All of these experiences are terrible to be sure and they leave emotional scars, but what they don’t do is absolve a person of their adult responsibility to stand on their own two feet. A person needs to deal with their hurts and losses of the past, but they shouldn’t use these hurts as reasons for not working steadily toward their goals.
When you identify yourself as an “adult child,” “survivor” or “victim,” you’re making an interesting choice. You’re saying that the most significant fact about you is that you’re wounded. You’re defining yourself by the worst things that happened to you in the past.
You could choose to define yourself through your positive attributes, such as “Alice the artist,” or “Joe with the great sense of humor,” or “Rose the brilliant worker,” or “Barry with the huge heart.” When you focus instead on the bad things you lived through, your identity becomes rooted in the negative and it becomes much harder to achieve positive goals.
Maybe these bad things did happen to you in the past, but they’re over now.
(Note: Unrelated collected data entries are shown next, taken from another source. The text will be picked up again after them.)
(** The call through the table. *)
Lemma safe_call_decoder n f dest s :
  (n <= fuel)%nat -> item_ok (wf_msg n) f = true ->
  owns dest (pf_data_size f) -> left s <= Z.of_nat fuel ->
  safe (call_decoder fuel noinit f dest) s (decreases s).
Proof.
  intros Hn Hi O Hleft. pose proof Hi as Hi'. unfold item_ok in Hi'.
  pose proof (PB_LTYPE_range (pf_type f)). unfold call_decoder.
  set (lt := PB_LTYPE (pf_type f)) in *.
  repeat apply andb_prop in Hi' as [Hi' ?]. zbool.
  assert (lt = 0 \/ lt = 1 \/ lt = 2 \/ lt = 3 \/ lt = 4 \/ lt = 5 \/ lt = 6 \/ lt = 7 \/ lt = 9)
    as Hlt by (unfold PB_LTYPES_COUNT, PB_LTYPE_EXTENSION in *; lia).
  destruct Hlt as [E|[E|[E|[E|[E|[E|[E|[E|E]]]]]]]]; rewrite E in *;
    (eapply safe_bind_pure; [reflexivity|]).
  - by apply safe_dec_varint.
  - by apply safe_dec_uvarint.
  - by apply safe_dec_svarint.
  - apply safe_dec_fixed32; [done|]. by apply Z.leb_le.
  - apply safe_dec_fixed64; [done|]. by apply Z.leb_le.
  - by apply safe_dec_bytes.
  - by apply safe_dec_string.
  - by apply (safe_dec_submessage n).
  - by apply safe_dec_fixed_length_bytes.
Qed.

(** ** Static fields *)

Lemma owns_array_item f off size base v :
  size < 2 ^ 32 -> 0 <= pf_data_size f -> owns base size ->
  region_ok off (pf_data_size f * pf_array_size f) size = true ->
  0 <= v < pf_array_size f ->
  owns (off + base + u32 (pf_data_size f * v)) (pf_data_size f).
Proof.
  unfold region_ok. intros Hsz Hd O Hr Hv. zbool.
  assert (pf_data_size f * v + pf_data_size f <= pf_data_size f * pf_array_size f) by nia.
  rewrite uwrap_small by nia. eapply owns_sub; [exact O|nia..].
Qed.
You didn’t have a choice about what happened to you in childhood but you absolutely have a choice about what you do as an adult and it’s your responsibility to make the best choices possible, moving forward.
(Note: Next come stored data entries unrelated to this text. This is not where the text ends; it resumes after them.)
(* ===== verification/Examples.v ===== *)
(** * A message, as a program that uses the library declares it

    The structures, descriptors, callbacks and memory at which the theorems are
    instantiated.  The build is the one for 64-bit devices. *)

From Stdlib Require Import ZArith Lia.
From stdpp Require Import base option list strings gmap.
From S2P Require Import Prelude Memory Descr Decode Encode Input Layout Safety.

#[export] Instance example_platform : Platform :=
  {| size_bits := 64; size_bits_cases := or_intror eq_refl |}.

(** A stream callback that fails, and a stream callback at address 1 that
    delivers zero bytes for ever. *)
#[export] Instance example_user_read : UserRead := fun fn buf count =>
  if fn =? 1 then ret (replicate (Z.to_nat count) 0) else fail.
#[export] Instance example_user_write : UserWrite := fun _ _ _ => fail.

(** A field callback that ignores the value. *)
#[export] Instance example_user_decode : UserDecode := {|
  user_decode := fun _ _ _ =>
    let! n := gets (fun s => is_bytes_left (ds_in s)) in pb_read RNull n ;;; ret tt;
  user_ext_decode := fun _ _ _ _ => fail
|}.
#[export] Instance example_user_encode : UserEncode := {|
  user_encode := fun _ _ _ => fail;
  user_ext_encode := fun _ _ => fail
|}.

(** [struct Point { int32_t z; }] *)
Definition m_z := mk_member 0 4 4 0.
Definition Point_fields : list pb_field_t :=
  [ PB_FIELD 1 SINT32 REQUIRED STATIC FIRST m_z m_z 0; PB_LAST_FIELD ].

(** [struct Message { int32_t a; bool has_b; char b[8]; pb_size_t xs_count;
    uint32_t xs[4]; Point sub; pb_callback_t cb; }], 56 bytes. *)
Definition m_a := mk_member 0 4 4 0.
Definition m_b := mk_member 5 8 1 4.
Definition m_xs := mk_member 20 16 4 16.
Definition m_sub := mk_member 36 4 4 36.
Definition m_cb := mk_member 40 16 16 40.

Definition Point_address : Z := 500.

Definition Message_fields : list pb_field_t :=
  [ PB_FIELD 1 INT32 REQUIRED STATIC FIRST m_a m_a 0;
    PB_FIELD 2 STRING OPTIONAL STATIC OTHER m_b m_a 0;
    PB_FIELD 3 UINT32 REPEATED STATIC OTHER m_xs m_b 0;
    PB_FIELD 4 MESSAGE REQUIRED STATIC OTHER m_sub m_xs Point_address;
    PB_FIELD 5 BYTES OPTIONAL CALLBACK OTHER m_cb m_sub 0;
    PB_LAST_FIELD ].

Definition sizeof_Message : Z := 56.

#[export] Instance example_descriptors : Descriptors := fun a =>
  if a =? Point_address then Some Point_fields else None.

(** [{-3, true, b = hi, 3, {1, 300, 7, 0}, {-5}, {NULL, NULL}}] *)
Definition Message_value : list Z :=
  le_split 4 (-3) ++ [1] ++ [104; 105; 0; 0; 0; 0; 0; 0] ++ [0; 0; 0] ++ le_split 4 3 ++
  le_split 4 1 ++ le_split 4 300 ++ le_split 4 7 ++ le_split 4 0 ++ le_split 4 (-5) ++
  replicate 16 0.

(** Its encoding. *)
Definition Message_bytes : list Z :=
  [0x08; 0xFD; 0xFF; 0xFF; 0xFF; 0xFF; 0xFF; 0xFF; 0xFF; 0xFF; 0x01;
   0x12; 0x02; 104; 105; 0x1A; 0x04; 1; 0xAC; 0x02; 7; 0x22; 0x02; 0x08; 0x09].

(** The value at 1000, a buffer of 100 bytes at 2000, a zeroed message
    at 3000. *)
Definition value_at : Z := 1000.
Definition buffer_at : Z := 2000.
Definition message_at : Z := 3000.

Definition example_memory (buffer : list Z) : mem :=
  mem_alloc (mem_alloc (mem_alloc ∅ value_at Message_value) buffer_at buffer)
    message_at (replicate 56 0).

Definition in_message (x : Z) : Prop := message_at <= x < message_at + sizeof_Message.

(** A decoder reading [l] from the buffer. *)
Definition decoding (l : list Z) : dstate :=
  mk_dstate (pb_istream_from_buffer buffer_at (Z.of_nat (length l))) (example_memory l).

(** An encoder writing to the buffer. *)
Definition encoding : estate :=
  mk_estate (pb_ostream_from_buffer buffer_at 100) (example_memory (replicate 100 0)).

(** The part of it that holds the value. *)
Definition value_memory : mem := mem_alloc ∅ value_at Message_value.

(** The state in which the example is accepted. *)
Definition Message_decoded : dstate :=
  match pb_decode_noinit 60 Message_fields message_at (decoding Message_bytes) with
  | Ok _ s => s
  | _ => decoding Message_bytes
  end.

Definition Message_position (i : nat) : pb_field_iter_t * pb_field_t :=
  default (first_position Message_fields PB_LAST_FIELD message_at, PB_LAST_FIELD)
    (positions Message_fields message_at !! i).

Lemma example_memory_bytes l : Forall is_byte l -> mem_bytes (example_memory l).
Proof.
  intros Hl x b. unfold example_memory. rewrite !mem_alloc_lookup.
  assert (Forall is_byte Message_value).
  { by apply all_bytes_Forall. }
  assert (Forall is_byte (replicate 56 0)) by by apply Forall_replicate.
  repeat case_decide; intros Hx;
    try (eapply (Forall_lookup_1 is_byte); [|exact Hx]; done).
  done.
Qed.

Lemma decoding_input l :
  Forall is_byte l -> Z.of_nat (length l) <= 1000 -> buf_input (decoding l) l.
Proof.
  intros Hl Hlen. unfold buf_input, decoding. cbn [ds_in ds_mem pb_istream_from_buffer
    is_callback is_bytes_left is_state]. do 2 (split; [done|]).
  split; [change (2 ^ size_bits) with (2 ^ 64); lia|]. split; [|done].
  apply mem_load_lookup. split; [done|]. intros i Hi. unfold example_memory, buffer_at, message_at.
  rewrite !mem_alloc_lookup. rewrite decide_False by lia. rewrite decide_True by lia.
  f_equal. lia.
Qed.

Lemma decoding_good l :
  Forall is_byte l -> Z.of_nat (length l) <= 1000 -> good in_message 0 0 (decoding l).
Proof.
  intros Hl Hlen. destruct (decoding_input l Hl Hlen) as (H1 & H2 & H3 & H4 & H5).
  split; [done| |  | | |].
  - rewrite H2. lia.
  - rewrite H2. intros x Hx. apply mem_load_lookup in H4 as [_ H4].
    replace x with (is_state (ds_in (decoding l)) + Z.of_nat (Z.to_nat (x - buffer_at)))
      by (cbn in *; unfold buffer_at in *; lia).
    rewrite H4 by (cbn in *; unfold buffer_at in *; lia).
    apply lookup_lt_is_Some. cbn in *; unfold buffer_at in *; lia.
  - by apply example_memory_bytes.
  - unfold in_message, sizeof_Message. intros x Hx. cbn [ds_mem decoding].
    unfold example_memory. rewrite mem_alloc_lookup, length_replicate.
    rewrite decide_True by lia. apply lookup_lt_is_Some. rewrite length_replicate. lia.
  - intros x Hx. lia.
Qed.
A person needs to do whatever it takes to move beyond the hurts and losses of their past. You should work on healing your emotional wounds – perhaps through counseling or therapy – but that doesn’t mean you should hold on to the identity of someone who’s wounded.
Defining yourself by your positive attributes:
After all, do you want to be defined by the bad things you lived through or by all the great things you’ve accomplished and the amazing parts of your personality? I know which version I’d prefer.
When you focus on yourself as a wounded person, your confidence can’t grow; your self-trust can’t develop; your skills can’t evolve. You’re practically dooming yourself to failure.
And then when you do fail, you have a built-in excuse: “I’m wounded; I’m a victim of my past.” But who wants an excuse for failure? Wouldn’t you rather put your energy toward learning the tools for success?
Being identified as an “adult child,” a “survivor,” a “victim,” keeps you stuck in a negative conception of yourself. You can’t succeed; you can’t thrive, because that would be contradicting your notion of who you are and what you’re capable of. In this way, your built-in excuse for failure becomes a self-fulfilling prophecy.
Letting go of the “victim-mentality”:
The victim-mentality is a no-win psychological defense mechanism. The truth is that you don’t ever need an excuse for your “inevitable” failures, because your failures aren’t inevitable. You need to trust yourself and believe in yourself. You need to give yourself credit for your accomplishments, no matter how small, and you need to forgive yourself for your mistakes and use them as learning experiences.
You need to build skills, gain confidence and see that even though you might have started out with certain disadvantages, through working on yourself you can come out stronger and more self-assured and far more compassionate than those who had it easier than you did.
It doesn’t help that it’s become acceptable in our society, even trendy, to be a wounded individual. We’re almost encouraged to lead with our negative labels, but that has never made anyone happy or successful.
The victim-mentality has never served anyone. It’s time to see that defining yourself by your past hurts is perpetuating the damage. You’re much, much more than the damaged product of your past hurts.
You need to look more often toward the bright future rather than back at the bleak past. You deserve to see yourself as the amazing, infinitely capable being that you truly are, so that you can be your best self and live your very best life.